> [Work instruction] Output exactly the lines from the one with "apply list_elem_of_filter. split;" through the last line of the data below, both included, and nothing more.

Data excerpts:
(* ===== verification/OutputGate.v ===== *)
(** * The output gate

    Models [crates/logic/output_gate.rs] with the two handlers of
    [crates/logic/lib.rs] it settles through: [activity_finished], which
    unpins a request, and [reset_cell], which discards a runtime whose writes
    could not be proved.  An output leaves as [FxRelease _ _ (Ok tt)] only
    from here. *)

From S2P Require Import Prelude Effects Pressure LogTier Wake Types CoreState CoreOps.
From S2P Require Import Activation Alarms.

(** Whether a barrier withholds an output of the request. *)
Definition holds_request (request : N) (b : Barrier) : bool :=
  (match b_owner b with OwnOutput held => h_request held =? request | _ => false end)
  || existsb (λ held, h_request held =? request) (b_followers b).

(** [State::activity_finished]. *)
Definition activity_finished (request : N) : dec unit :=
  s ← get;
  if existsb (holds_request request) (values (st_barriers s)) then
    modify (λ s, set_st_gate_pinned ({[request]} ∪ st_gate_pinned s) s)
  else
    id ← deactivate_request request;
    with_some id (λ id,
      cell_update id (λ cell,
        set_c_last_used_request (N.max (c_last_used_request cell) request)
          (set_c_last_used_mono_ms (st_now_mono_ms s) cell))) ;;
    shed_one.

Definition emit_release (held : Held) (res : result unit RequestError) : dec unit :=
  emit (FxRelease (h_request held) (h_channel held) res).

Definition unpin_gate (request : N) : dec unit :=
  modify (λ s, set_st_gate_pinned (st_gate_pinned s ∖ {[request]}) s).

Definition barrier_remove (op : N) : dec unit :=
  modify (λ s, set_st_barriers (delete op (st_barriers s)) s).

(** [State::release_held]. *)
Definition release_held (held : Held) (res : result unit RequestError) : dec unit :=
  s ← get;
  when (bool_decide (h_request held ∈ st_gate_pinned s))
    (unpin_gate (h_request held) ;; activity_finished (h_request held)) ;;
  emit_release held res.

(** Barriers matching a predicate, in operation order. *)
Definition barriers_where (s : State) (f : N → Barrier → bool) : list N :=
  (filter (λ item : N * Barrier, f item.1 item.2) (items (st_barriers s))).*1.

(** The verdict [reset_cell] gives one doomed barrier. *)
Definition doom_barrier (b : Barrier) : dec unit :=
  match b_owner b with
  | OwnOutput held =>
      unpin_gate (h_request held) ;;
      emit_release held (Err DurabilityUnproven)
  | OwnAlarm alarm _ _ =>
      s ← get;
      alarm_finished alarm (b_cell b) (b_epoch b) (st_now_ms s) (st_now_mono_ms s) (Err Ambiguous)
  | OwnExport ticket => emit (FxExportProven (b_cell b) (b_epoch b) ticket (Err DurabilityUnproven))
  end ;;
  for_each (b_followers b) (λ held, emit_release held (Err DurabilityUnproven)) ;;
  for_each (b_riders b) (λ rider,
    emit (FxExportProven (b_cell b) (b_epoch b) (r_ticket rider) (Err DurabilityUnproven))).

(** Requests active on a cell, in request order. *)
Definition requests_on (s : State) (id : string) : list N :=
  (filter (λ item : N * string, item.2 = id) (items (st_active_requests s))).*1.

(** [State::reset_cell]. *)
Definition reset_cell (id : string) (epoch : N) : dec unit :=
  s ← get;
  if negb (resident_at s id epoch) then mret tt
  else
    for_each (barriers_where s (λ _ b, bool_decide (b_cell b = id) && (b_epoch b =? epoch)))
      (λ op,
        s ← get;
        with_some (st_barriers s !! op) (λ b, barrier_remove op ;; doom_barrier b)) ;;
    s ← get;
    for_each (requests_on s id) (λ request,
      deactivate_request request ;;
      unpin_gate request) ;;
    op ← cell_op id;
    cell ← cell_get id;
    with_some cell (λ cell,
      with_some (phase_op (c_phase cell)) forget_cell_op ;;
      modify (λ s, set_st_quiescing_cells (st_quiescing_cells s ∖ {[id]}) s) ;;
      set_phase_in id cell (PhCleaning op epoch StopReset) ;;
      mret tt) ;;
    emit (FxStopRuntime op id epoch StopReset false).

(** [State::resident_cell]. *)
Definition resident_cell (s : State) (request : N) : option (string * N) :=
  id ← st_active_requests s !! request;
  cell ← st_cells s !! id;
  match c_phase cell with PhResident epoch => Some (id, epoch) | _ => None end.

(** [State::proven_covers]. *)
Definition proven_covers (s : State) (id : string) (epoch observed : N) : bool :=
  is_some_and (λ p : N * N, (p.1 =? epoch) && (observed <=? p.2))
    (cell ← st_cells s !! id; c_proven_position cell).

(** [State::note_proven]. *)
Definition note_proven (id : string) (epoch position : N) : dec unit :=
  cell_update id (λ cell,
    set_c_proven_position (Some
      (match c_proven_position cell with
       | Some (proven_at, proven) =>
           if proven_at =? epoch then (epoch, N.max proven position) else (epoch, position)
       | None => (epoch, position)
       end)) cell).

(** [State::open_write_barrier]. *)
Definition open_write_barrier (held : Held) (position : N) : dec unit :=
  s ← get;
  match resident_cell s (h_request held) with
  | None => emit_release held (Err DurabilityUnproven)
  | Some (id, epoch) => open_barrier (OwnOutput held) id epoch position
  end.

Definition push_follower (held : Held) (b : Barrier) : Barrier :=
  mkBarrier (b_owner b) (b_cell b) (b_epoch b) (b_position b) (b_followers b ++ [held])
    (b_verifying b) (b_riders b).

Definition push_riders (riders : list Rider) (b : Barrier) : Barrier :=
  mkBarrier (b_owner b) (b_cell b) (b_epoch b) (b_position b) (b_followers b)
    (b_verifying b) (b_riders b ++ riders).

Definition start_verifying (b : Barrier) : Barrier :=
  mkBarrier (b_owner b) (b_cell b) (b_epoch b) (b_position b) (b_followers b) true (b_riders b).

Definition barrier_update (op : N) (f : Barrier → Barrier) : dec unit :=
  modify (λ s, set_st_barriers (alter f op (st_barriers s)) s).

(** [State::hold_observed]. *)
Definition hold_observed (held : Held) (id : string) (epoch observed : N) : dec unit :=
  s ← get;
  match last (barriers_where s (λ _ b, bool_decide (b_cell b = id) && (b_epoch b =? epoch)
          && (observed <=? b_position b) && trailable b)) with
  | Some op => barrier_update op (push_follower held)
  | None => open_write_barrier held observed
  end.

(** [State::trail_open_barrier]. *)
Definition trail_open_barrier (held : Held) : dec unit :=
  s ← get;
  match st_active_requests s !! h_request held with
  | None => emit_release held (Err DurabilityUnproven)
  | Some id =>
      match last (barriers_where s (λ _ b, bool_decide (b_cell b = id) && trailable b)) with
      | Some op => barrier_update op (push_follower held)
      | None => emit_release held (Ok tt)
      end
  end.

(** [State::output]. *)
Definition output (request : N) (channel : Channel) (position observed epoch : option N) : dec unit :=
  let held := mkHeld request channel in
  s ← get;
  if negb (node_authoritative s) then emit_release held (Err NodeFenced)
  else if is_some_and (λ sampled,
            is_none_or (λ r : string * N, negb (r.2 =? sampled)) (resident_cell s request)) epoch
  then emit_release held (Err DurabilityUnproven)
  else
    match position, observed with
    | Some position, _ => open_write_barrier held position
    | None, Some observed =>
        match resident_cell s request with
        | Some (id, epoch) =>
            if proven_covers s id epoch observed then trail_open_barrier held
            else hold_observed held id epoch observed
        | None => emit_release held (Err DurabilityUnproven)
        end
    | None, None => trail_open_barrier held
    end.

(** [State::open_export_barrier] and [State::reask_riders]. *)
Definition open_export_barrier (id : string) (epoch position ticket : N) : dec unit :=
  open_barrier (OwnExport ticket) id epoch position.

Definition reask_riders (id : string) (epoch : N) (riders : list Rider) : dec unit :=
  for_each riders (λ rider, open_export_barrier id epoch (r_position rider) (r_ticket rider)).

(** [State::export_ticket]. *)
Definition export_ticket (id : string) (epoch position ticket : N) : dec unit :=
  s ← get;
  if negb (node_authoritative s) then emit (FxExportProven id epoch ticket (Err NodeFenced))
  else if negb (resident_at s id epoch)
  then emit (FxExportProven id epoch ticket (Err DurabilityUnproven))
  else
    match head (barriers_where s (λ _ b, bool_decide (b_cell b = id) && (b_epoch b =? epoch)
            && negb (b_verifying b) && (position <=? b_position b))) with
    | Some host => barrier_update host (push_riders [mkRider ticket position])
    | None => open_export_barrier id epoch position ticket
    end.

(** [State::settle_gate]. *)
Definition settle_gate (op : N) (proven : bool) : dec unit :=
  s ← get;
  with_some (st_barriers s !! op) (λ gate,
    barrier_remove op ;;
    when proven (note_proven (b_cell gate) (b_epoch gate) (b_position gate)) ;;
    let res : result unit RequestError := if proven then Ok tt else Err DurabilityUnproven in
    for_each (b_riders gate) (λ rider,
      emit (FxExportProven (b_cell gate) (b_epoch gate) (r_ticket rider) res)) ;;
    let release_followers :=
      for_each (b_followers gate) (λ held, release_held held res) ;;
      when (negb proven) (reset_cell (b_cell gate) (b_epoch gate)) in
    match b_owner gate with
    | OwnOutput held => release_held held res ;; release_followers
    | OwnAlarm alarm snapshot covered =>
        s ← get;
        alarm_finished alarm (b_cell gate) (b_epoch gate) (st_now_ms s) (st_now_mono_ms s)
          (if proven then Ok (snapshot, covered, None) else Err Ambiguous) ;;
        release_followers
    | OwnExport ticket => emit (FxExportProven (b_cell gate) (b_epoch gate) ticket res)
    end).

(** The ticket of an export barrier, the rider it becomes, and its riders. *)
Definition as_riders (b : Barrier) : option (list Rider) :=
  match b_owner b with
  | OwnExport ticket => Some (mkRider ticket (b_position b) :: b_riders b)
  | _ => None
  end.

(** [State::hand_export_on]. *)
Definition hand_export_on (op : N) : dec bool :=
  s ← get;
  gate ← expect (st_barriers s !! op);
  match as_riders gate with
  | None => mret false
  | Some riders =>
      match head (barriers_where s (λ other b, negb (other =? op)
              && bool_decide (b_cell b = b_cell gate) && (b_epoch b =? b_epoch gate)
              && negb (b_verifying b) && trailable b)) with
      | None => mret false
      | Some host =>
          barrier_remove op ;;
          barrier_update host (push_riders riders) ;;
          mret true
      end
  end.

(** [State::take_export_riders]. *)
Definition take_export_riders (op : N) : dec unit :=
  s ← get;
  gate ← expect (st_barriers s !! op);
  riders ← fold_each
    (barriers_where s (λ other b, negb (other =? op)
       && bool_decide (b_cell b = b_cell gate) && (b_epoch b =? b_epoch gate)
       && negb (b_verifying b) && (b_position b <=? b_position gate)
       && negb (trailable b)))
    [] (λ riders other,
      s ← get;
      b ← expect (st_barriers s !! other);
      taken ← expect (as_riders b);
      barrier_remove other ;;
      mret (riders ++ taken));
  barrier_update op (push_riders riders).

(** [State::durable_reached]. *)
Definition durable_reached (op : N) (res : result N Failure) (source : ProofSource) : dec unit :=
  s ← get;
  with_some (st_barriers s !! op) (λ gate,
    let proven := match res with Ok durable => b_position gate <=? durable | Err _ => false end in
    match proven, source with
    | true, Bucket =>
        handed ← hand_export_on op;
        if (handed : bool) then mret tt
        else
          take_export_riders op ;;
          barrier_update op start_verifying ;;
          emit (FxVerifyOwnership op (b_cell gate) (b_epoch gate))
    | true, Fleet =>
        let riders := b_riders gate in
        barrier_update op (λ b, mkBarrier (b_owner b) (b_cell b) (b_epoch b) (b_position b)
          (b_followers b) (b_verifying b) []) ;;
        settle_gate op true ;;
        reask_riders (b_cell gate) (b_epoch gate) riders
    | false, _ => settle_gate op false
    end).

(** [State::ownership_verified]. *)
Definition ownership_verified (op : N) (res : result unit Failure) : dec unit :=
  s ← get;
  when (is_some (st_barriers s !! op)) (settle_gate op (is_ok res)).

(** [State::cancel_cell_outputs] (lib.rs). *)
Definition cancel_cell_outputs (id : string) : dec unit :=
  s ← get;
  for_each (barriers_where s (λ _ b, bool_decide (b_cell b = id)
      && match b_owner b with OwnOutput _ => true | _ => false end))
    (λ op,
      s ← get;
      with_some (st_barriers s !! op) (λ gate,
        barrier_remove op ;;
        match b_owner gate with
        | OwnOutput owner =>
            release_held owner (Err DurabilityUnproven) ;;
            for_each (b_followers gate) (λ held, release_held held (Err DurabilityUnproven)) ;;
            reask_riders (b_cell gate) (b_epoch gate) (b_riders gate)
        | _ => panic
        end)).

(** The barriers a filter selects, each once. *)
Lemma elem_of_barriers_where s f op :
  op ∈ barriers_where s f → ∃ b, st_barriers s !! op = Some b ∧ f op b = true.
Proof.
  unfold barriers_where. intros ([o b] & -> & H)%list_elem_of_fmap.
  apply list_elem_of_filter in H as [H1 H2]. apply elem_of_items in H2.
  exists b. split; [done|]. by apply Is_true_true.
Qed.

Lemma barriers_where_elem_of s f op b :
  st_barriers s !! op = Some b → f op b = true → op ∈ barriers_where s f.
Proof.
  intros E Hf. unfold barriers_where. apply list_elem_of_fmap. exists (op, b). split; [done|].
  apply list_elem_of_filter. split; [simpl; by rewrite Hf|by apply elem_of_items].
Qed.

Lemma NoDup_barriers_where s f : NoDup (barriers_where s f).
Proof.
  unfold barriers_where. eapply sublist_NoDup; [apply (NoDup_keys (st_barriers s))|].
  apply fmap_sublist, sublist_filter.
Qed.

> [Solution below]
  apply list_elem_of_filter. split; [simpl; by rewrite Hf|by apply elem_of_items].
Qed.

Lemma NoDup_barriers_where s f : NoDup (barriers_where s f).
Proof.
  unfold barriers_where. eapply sublist_NoDup; [apply (NoDup_keys (st_barriers s))|].
  apply fmap_sublist, sublist_filter.
Qed.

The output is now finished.